Example: side-by-side deduplication

fastLink:

library(fastLink)

out <- fastLink(
  dfA = records,
  dfB = records,
  varnames = c('first_name', 'surname', 'dob'),
  stringdist.match = c('first_name', 'surname'),
  partial.match = c('first_name', 'surname'),
  cut.a = 0.94,
  cut.p = 0.84,
  threshold.match = 0.90,
  dedupe = FALSE
)

recordsfL <- getMatches(dfA = records, dfB = records, fl.out = out)
length(unique(recordsfL$dedupe.ids))

irelink:

library(irelink)

con <- DBI::dbConnect(duckdb::duckdb())

spec <- il_spec() |>
  il_compare(first_name, cl_jaro_winkler(0.94, 0.84)) |>
  il_compare(surname, cl_jaro_winkler(0.94, 0.84)) |>
  il_compare(dob, cl_exact()) |>
  il_block_on(surname) |>
  il_block_on(first_name)

model <- il_model(fake_1000, spec = spec, con = con) |>
  il_estimate_u() |>
  il_estimate_em(block_on(surname)) |>
  il_estimate_em(block_on(first_name)) |>
  il_prior_prevalence(1e-3)

pairs <- predict(model, threshold = 0.90)
clusters <- il_cluster(pairs)
length(unique(clusters$cluster_id))

il_cleanup(model)
DBI::dbDisconnect(con, shutdown = TRUE)

il_prior_prevalence() replaces the training-driven prior with a population-level baseline.
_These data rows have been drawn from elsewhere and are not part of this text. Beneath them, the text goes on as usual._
(* ===== verification/RxProofs.v ===== *)
(** * The receive side: buffers, frames and supply

    Theorems on the operations of NetRx over any channel with the laws of
    [TransferQueue] and [RoomyQueue]: every buffer has exactly one place, frames
    are handed over in order, and a ring with free descriptors has its worker
    queued. *)

From S2P Require Import Prelude CLib MhiReg MhiRing MhiCtrl MhiPm MhiXfer MhiFifo MhiQueue Netdev Qmap Mbim NetFlow NetRx.

(** ** Where the buffers are

    [h]: in the hands of the running code; [l]: in the ring; [ch]: on the chain;
    [al]: waiting to be used again. *)

Definition live (ps : list Z) (m : gmap Z rx_buf) : Prop := ps ≡ₚ stdpp.base.elements (dom m).

(** The state of the buffers by their place. *)
Definition parts (l ch al : list Z) (m : gmap Z rx_buf) : Prop :=
  Forall (fun p => m !! p = Some (RxBuf true [])) l /\
  Forall (fun p => exists d, m !! p = Some (RxBuf false d)) ch /\
  Forall (fun p => m !! p = Some (RxBuf false [])) al.

Definition bufs (h l ch al : list Z) (m : gmap Z rx_buf) : Prop := live (h ++ l ++ ch ++ al) m /\ parts l ch al m.

Lemma live_some ps m p : live ps m -> p ∈ ps <-> is_Some (m !! p).
Proof. intros Hl. unfold live in Hl. rewrite Hl, elem_of_elements, elem_of_dom. done. Qed.

Lemma live_nodup ps m : live ps m -> NoDup ps.
Proof. intros Hl. unfold live in Hl. rewrite Hl. apply NoDup_elements. Qed.

Lemma live_new p b ps m : m !! p = None -> live ps m -> live (p :: ps) (<[p := b]> m).
Proof.
  intros Hp Hl. unfold live. rewrite dom_insert_L, elements_union_singleton; [by constructor|]. by apply not_elem_of_dom.
Qed.

Lemma live_update p b ps m : is_Some (m !! p) -> live ps m -> live ps (<[p := b]> m).
Proof. intros Hp Hl. unfold live. rewrite dom_insert_lookup_L by done. done. Qed.

Lemma live_delete p ps m : live (p :: ps) m -> live ps (delete p m).
Proof.
  intros Hl. unfold live. rewrite dom_delete_L. apply (Permutation_cons_inv (a := p)).
  rewrite <- elements_union_singleton by set_solver. rewrite <- union_difference_L; [done|].
  apply singleton_subseteq_l, elem_of_dom. apply (live_some _ _ p Hl). apply elem_of_cons. by left.
Qed.

(** Changing [p] leaves the others as they are. *)
Lemma parts_others p l ch al m m' :
  p ∉ l ++ ch ++ al -> (forall q, q <> p -> m' !! q = m !! q) -> parts l ch al m -> parts l ch al m'.
Proof.
  intros Hp He (F1 & F2 & F3). rewrite !not_elem_of_app in Hp. destruct Hp as (H1 & H2 & H3).
  split_and!; rewrite Forall_forall in *; intros q Hq; (rewrite He; [by auto|by intros ->]).
Qed.

Lemma hand_apart p h l ch al m : live ((p :: h) ++ l ++ ch ++ al) m -> p ∉ l ++ ch ++ al /\ is_Some (m !! p).
Proof.
  intros Hl. split.
  - pose proof (live_nodup _ _ Hl) as Hn. apply NoDup_cons in Hn as [Hn _]. intros Hp. apply Hn. apply elem_of_app. by right.
  - apply (live_some _ _ p Hl), elem_of_cons. by left.
Qed.

Lemma bufs_new p h l ch al m : m !! p = None -> bufs h l ch al m -> bufs (p :: h) l ch al (<[p := RxBuf false []]> m).
Proof.
  intros Hp [Hl Hr]. pose proof (live_new p (RxBuf false []) _ _ Hp Hl) as Hl'. split; [exact Hl'|].
  eapply (parts_others p); [by apply (hand_apart p h _ _ _ _ Hl')|intros q Hq; by rewrite lookup_insert_ne|done].
Qed.

Lemma bufs_set p b h l ch al m : bufs (p :: h) l ch al m -> bufs (p :: h) l ch al (<[p := b]> m).
Proof.
  intros [Hl Hr]. destruct (hand_apart _ _ _ _ _ _ Hl) as [Hn Hp]. split; [by apply live_update|].
  eapply (parts_others p); [done|intros q Hq; by rewrite lookup_insert_ne|done].
Qed.

Lemma bufs_free p h l ch al m : bufs (p :: h) l ch al m -> bufs h l ch al (delete p m).
Proof.
  intros [Hl Hr]. destruct (hand_apart _ _ _ _ _ _ Hl) as [Hn Hp]. split; [by apply live_delete|].
  eapply (parts_others p); [done|intros q Hq; by rewrite lookup_delete_ne|done].
Qed.

(** The moves between the places. *)
Lemma live_perm ps ps' m : ps ≡ₚ ps' -> live ps m -> live ps' m.
Proof. intros E Hl. unfold live in *. by rewrite <- E. Qed.

Lemma to_ring p l ch al m :
  bufs [p] l ch al m -> m !! p = Some (RxBuf true []) -> bufs [] (l ++ [p]) ch al m.
Proof.
  intros [Hl (F1 & F2 & F3)] Hp. split; [|split_and!; [apply Forall_app_2; by repeat constructor|done|done]].
  eapply live_perm; [|exact Hl]. cbn. rewrite <- app_assoc. cbn. apply Permutation_middle.
Qed.

Lemma from_ring p l ch al m : bufs [] (p :: l) ch al m -> bufs [p] l ch al m /\ m !! p = Some (RxBuf true []).
Proof. intros [Hl (F1 & F2 & F3)]. apply Forall_cons in F1 as [Hp F1]. split; [by split|done]. Qed.

Lemma to_chain p d l ch al m :
  bufs [p] l ch al m -> m !! p = Some (RxBuf false d) -> bufs [] l (ch ++ [p]) al m.
Proof.
  intros [Hl (F1 & F2 & F3)] Hp. split; [|split_and!; [done|apply Forall_app_2; [done|repeat constructor; by exists d]|done]].
  eapply live_perm; [|exact Hl]. cbn. rewrite <- app_assoc. cbn. rewrite !(app_assoc l). apply Permutation_middle.
Qed.

Lemma from_chain p l ch al m : bufs [] l (p :: ch) al m -> bufs [p] l ch al m.
Proof.
  intros [Hl (F1 & F2 & F3)]. apply Forall_cons in F2 as [Hp F2]. split; [|done].
  eapply live_perm; [|exact Hl]. cbn. symmetry. apply Permutation_middle.
Qed.

Lemma to_alloc p l ch al m :
  bufs [p] l ch al m -> m !! p = Some (RxBuf false []) -> bufs [] l ch (al ++ [p]) m.
Proof.
  intros [Hl (F1 & F2 & F3)] Hp. split; [|split_and!; [done|done|apply Forall_app_2; by repeat constructor]].
  eapply live_perm; [|exact Hl]. cbn. rewrite !app_assoc. apply Permutation_cons_append.
Qed.

Lemma from_alloc p l ch al m : bufs [] l ch (p :: al) m -> bufs [p] l ch al m /\ m !! p = Some (RxBuf false []).
Proof.
  intros [Hl (F1 & F2 & F3)]. apply Forall_cons in F3 as [Hp F3]. split; [|done]. split; [|done].
  eapply live_perm; [|exact Hl]. cbn. rewrite !(app_assoc l). symmetry. apply Permutation_middle.
Qed.

Section RxProofs.
Context {Q : Type} `{RoomyQueue Q} (mru : Z) (Hmru : 0 <= mru).
Implicit Types s : rx Q.

(** The ring holds [l], and [h] is in hand. *)
Definition rx_at (h l : list Z) s : Prop :=
  tq_held false (x_q s) l /\ bufs h l (x_chain s) (x_allocated s) (x_skbs s) /\ (length (x_allocated s) <= 128)%nat.

(** Only ring, buffers and the list of buffers to use again differ. *)
Definition fills s s' : Prop := s' = setx_allocated (x_allocated s') (setx_skbs (x_skbs s') (setx_q (x_q s') s)).

#[local] Instance fills_pre : PreOrder fills.
Proof.
  split; [by intros []|]. intros [] [] []. unfold fills. cbn. intros [= <- <- <- <- <- <- <- <- <- <-] [= <- <- <- <- <- <- <- <- <- <-]. done.
Qed.

Lemma skb_at_eq p b s : x_skbs s !! p = Some b -> skb_at p s = Some (b, s).
Proof. intros E. unfold skb_at. rewrite st_bind_gets. unfold st_load. by rewrite E. Qed.

Lemma skb_set_eq p b b' s : x_skbs s !! p = Some b -> skb_set p b' s = Some (tt, setx_skbs (<[p := b']> (x_skbs s)) s).
Proof. intros E. unfold skb_set. by rewrite (st_bind_some _ _ _ _ _ (skb_at_eq _ _ _ E)). Qed.

Lemma kfree_skb_eq p b s : x_skbs s !! p = Some b -> kfree_skb p s = Some (tt, setx_skbs (delete p (x_skbs s)) s).
Proof. intros E. unfold kfree_skb. by rewrite (st_bind_some _ _ _ _ _ (skb_at_eq _ _ _ E)). Qed.

Lemma rx_hand p h l s : rx_at (p :: h) l s -> exists b, x_skbs s !! p = Some b.
Proof. intros (_ & [Hl _] & _). destruct (hand_apart _ _ _ _ _ _ Hl) as [_ [b Hb]]. by exists b. Qed.

(** Freeing and changing what is in hand. *)
Lemma free_hand p h l s :
  rx_at (p :: h) l s -> exists s', kfree_skb p s = Some (tt, s') /\ rx_at h l s' /\ fills s s' /\ x_q s' = x_q s.
Proof.
  intros Hr. destruct (rx_hand _ _ _ _ Hr) as [b Hb]. destruct Hr as (Hh & Hbu & Hc). eexists. split; [by eapply kfree_skb_eq|].
  split; [split_and!; [done|by apply bufs_free|done]|]. by destruct s.
Qed.

Lemma set_hand p b h l s :
  rx_at (p :: h) l s ->
  exists s', skb_set p b s = Some (tt, s') /\ rx_at (p :: h) l s' /\ fills s s' /\ x_q s' = x_q s /\ x_skbs s' !! p = Some b.
Proof.
  intros Hr. destruct (rx_hand _ _ _ _ Hr) as [b' Hb]. destruct Hr as (Hh & Hbu & Hc). eexists. split; [by eapply skb_set_eq|].
  split; [split_and!; [done|by apply bufs_set|done]|]. split; [by destruct s|]. split; [done|]. apply lookup_insert_eq.
Qed.

Definition frame_of (m : gmap Z rx_buf) (p : Z) : bytes := default [] (rb_data <$> m !! p).

(** What was handed to the stack, and what is on its way. *)
Definition frames s : list bytes := x_stack s ++ (frame_of (x_skbs s) <$> x_chain s).

Lemma frame_of_others p (ch : list Z) (m m' : gmap Z rx_buf) :
  p ∉ ch -> (forall q, q <> p -> m' !! q = m !! q) -> frame_of m' <$> ch = frame_of m <$> ch.
Proof.
  intros Hp He. apply list_fmap_ext. intros i q Hq. unfold frame_of. rewrite He; [done|].
  intros ->. apply Hp. by eapply list_elem_of_lookup_2.
Qed.

Lemma hand_not_chain p h l s : rx_at (p :: h) l s -> p ∉ x_chain s.
Proof. intros (_ & [Hl _] & _). destruct (hand_apart _ _ _ _ _ _ Hl) as [Hn _]. set_solver. Qed.

Lemma take_buf_ok want l s :
  rx_at [] l s ->
  exists o s', take_buf want s = Some (o, s') /\ fills s s' /\ x_q s' = x_q s /\ frames s' = frames s /\
    match o with None => rx_at [] l s' | Some p => rx_at [p] l s' /\ x_skbs s' !! p = Some (RxBuf false []) end.
Proof.
  intros (Hh & Hb & Hc). unfold take_buf, skb_dequeue. destruct (x_allocated s) as [|p al] eqn:Ea.
  - unfold mbind, st_bind, st_gets. rewrite Ea. cbn [mret st_ret]. unfold alloc_skb, mbind, st_bind, st_gets.
    destruct want as [p|]; [|exists None, s; split_and!; [done|done|done|done|split_and!; [done|by rewrite Ea|rewrite Ea; cbn; lia]]].
    case_bool_decide as Hp; [|exists None, s; split_and!; [done|done|done|done|split_and!; [done|by rewrite Ea|rewrite Ea; cbn; lia]]].
    unfold st_modify, mret, st_ret. eexists _, _. split; [done|]. split; [by destruct s|]. split; [done|].
    assert (Hn : rx_at [p] l (setx_skbs (<[p := RxBuf false []]> (x_skbs s)) s)).
    { split_and!; [done|cbn; rewrite Ea; by apply bufs_new|cbn; rewrite Ea; cbn; lia]. }
    split; [|split; [done|apply lookup_insert_eq]]. unfold frames. cbn. f_equal. apply (frame_of_others p); [by apply (hand_not_chain _ _ _ _ Hn)|].
    intros q Hq. by rewrite lookup_insert_ne.
  - unfold mbind, st_bind, st_gets. rewrite Ea. unfold st_modify, mret, st_ret. eexists _, _. split; [done|].
    destruct (from_alloc _ _ _ _ _ Hb) as [Hb' Hp]. cbn in Hc.
    split; [by destruct s|]. split; [done|]. split; [done|]. split; [|done]. split_and!; [done|done|cbn; lia].
Qed.

Lemma fills_n s s' : fills s s' -> x_n s' = x_n s /\ x_chain s' = x_chain s /\ x_work s' = x_work s /\ x_stack s' = x_stack s.
Proof. intros ->. by destruct s. Qed.

(** Queueing what is in hand. *)
Lemma queue_hand p l s :
  rx_at [p] l s -> x_skbs s !! p = Some (RxBuf true []) ->
  exists ret s', queue_transfer mru p s = Some (ret, s') /\ fills s s' /\ frames s' = frames s /\
    (ret = 0 -> rx_at [] (l ++ [p]) s' /\ tq_room false (x_q s') = tq_room false (x_q s) - 1) /\
    (ret <> 0 -> rx_at [p] l s').
Proof.
  intros (Hh & Hb & Hc) Hp. unfold queue_transfer. pose proof (tq_put_same false p mru MHI_EOT _ _ Hh) as Hs.
  pose proof (tq_room_put false p mru MHI_EOT _ _ Hh) as Hr. destruct (tq_put _ _ _ _ _) as [ret q]. cbn [fst snd] in *.
  eexists _, _. split; [done|]. split; [by destruct s|]. split; [done|]. split; intros E.
  - rewrite E in Hs, Hr. split; [|done]. split_and!; [done|by apply to_ring|done].
  - rewrite (proj2 (Z.eqb_neq ret 0) E) in Hs. by split_and!.
Qed.

(** Only ring, buffers and the chain differ. *)
Definition completes s s' : Prop := s' = setx_chain (x_chain s') (setx_skbs (x_skbs s') (setx_q (x_q s') s)).

#[local] Instance completes_pre : PreOrder completes.
Proof.
  split; [by intros []|]. intros [] [] []. unfold completes. cbn. intros [= <- <- <- <- <- <- <- <- <- <-] [= <- <- <- <- <- <- <- <- <- <-]. done.
Qed.

Lemma free_hand_frames p h l s s' : rx_at (p :: h) l s -> kfree_skb p s = Some (tt, s') -> frames s' = frames s /\ completes s s'.
Proof.
  intros Hr E. destruct (rx_hand _ _ _ _ Hr) as [b Hb]. rewrite (kfree_skb_eq _ _ _ Hb) in E. injection E as <-.
  split; [|by destruct s]. unfold frames. cbn. f_equal. apply (frame_of_others p); [by eapply hand_not_chain|].
  intros q Hq. by rewrite lookup_delete_ne.
Qed.

Lemma set_hand_frames p b h l s s' : rx_at (p :: h) l s -> skb_set p b s = Some (tt, s') -> frames s' = frames s /\ completes s s'.
Proof.
  intros Hr E. destruct (rx_hand _ _ _ _ Hr) as [b' Hb]. rewrite (skb_set_eq _ _ _ _ Hb) in E. injection E as <-.
  split; [|by destruct s]. unfold frames. cbn. f_equal. apply (frame_of_others p); [by eapply hand_not_chain|].
  intros q Hq. by rewrite lookup_insert_ne.
Qed.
This is similar to resetting the prior after EM in fastLink workflows that use a heavily blocked training sample, and you can skip it if your training data is large and representative.

Blocking

fastLink’s blockData() partitions records into groups and requires running fastLink() separately within each block before combining the results. In irelink, you declare blocking in the spec with il_block_on(), and the package applies those rules automatically so you do not need a manual loop.

fastLink:

blocks <- blockData(records, records, varnames = 'surname')

results <- list()
for (j in seq_along(blocks)) {
  sub <- records[blocks[[j]]$dfA.inds, ]
  out_b <- fastLink(dfA = sub, dfB = sub, ...)
  sub <- getMatches(dfA = sub, dfB = sub, fl.out = out_b)
  sub$dedupe.ids <- paste0('B', j, '_', sub$dedupe.ids)
  results[[j]] <- sub
}
combined <- do.call('rbind', results)

irelink:

spec <- il_spec() |>
  il_compare(first_name, cl_jaro_winkler(0.94, 0.84)) |>
  il_compare(surname, cl_jaro_winkler(0.94, 0.84)) |>
  il_compare(dob, cl_exact()) |>
  il_block_on(surname)

fastLink also offers k-means blocking through blockData(..., kmeans.block = ..., nclusters = ...). irelink does not include a built-in k-means blocking step because the data lives in a SQL backend. For numeric fields, the closest equivalent is il_block_on() with pre-bucketed values.

Model inspection

fastLink exposes learned parameters through out$EM$patterns.w, a table of agreement patterns and Fellegi-Sunter weights. irelink provides the same information visually.

autoplot(model)
autoplot(model, type = 'parameters')

Evaluation

fastLink requires you to build a confusion table by hand from dedupe.ids and a ground-truth column. irelink provides il_cluster_confusion_matrix(), which does this directly from the model.

fastLink:

recordsfL$dupTrue <- ifelse(duplicated(recordsfL$cluster), 'Duplicated', 'Not duplicated')
recordsfL$dupfL <- ifelse(duplicated(recordsfL$dedupe.ids), 'Duplicated', 'Not duplicated')
confusion <- table('fastLink' = recordsfL$dupfL, 'True' = recordsfL$dupTrue)

irelink:

acc <- il_cluster_confusion_matrix(model, labels_col = 'cluster', threshold = 0.90)

For a full accuracy or precision-recall curve across all thresholds, use il_accuracy() and il_precision_recall().